DIRECTIONS:
Lines with "induction": pull these out of the listing below.

PROVIDED RECORDS:
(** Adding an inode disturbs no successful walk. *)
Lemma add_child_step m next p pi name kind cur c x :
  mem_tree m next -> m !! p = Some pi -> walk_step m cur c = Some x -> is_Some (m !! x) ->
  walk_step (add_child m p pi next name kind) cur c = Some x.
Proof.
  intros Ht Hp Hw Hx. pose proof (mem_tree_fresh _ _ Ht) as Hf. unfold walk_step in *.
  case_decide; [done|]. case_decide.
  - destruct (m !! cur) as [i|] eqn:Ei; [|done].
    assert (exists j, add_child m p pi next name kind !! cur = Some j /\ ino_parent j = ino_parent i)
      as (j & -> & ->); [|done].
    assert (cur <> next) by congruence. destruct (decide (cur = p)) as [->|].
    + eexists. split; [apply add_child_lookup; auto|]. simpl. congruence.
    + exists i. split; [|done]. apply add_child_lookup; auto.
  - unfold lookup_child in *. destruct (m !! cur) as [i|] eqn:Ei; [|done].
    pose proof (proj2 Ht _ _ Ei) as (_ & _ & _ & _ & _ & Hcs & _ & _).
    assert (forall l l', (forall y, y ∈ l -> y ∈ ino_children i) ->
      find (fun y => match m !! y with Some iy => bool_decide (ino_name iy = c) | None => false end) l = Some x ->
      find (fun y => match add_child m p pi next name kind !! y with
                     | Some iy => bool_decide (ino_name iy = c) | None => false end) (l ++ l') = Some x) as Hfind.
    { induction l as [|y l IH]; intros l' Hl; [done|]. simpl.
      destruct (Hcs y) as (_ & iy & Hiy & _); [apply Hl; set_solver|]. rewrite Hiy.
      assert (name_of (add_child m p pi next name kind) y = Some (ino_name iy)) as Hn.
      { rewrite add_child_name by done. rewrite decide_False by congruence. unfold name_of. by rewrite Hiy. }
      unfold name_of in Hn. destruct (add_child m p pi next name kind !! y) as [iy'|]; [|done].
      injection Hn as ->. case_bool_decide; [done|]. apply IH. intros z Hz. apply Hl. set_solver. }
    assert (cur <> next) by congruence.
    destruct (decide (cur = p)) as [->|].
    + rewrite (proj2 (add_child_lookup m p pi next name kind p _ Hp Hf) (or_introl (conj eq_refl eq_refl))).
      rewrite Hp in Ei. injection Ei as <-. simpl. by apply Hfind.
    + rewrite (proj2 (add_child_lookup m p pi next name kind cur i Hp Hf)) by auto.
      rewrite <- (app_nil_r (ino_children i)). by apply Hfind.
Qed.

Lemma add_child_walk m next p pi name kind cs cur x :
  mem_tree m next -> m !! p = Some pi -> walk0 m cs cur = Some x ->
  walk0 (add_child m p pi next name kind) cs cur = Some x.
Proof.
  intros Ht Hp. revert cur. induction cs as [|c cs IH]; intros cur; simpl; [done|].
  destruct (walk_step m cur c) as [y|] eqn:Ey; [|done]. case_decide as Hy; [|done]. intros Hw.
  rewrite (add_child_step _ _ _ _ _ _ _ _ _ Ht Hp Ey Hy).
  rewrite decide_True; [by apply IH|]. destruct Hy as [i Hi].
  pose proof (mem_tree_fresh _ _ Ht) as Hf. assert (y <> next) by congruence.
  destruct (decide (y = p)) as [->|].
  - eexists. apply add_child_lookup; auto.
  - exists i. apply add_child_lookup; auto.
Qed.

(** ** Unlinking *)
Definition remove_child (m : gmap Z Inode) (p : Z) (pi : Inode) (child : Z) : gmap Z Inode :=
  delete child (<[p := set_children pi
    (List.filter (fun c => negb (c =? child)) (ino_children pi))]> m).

EXERCISE ANSWER:
    { induction l as [|y l IH]; intros l' Hl; [done|]. simpl.
  intros Ht Hp. revert cur. induction cs as [|c cs IH]; intros cur; simpl; [done|].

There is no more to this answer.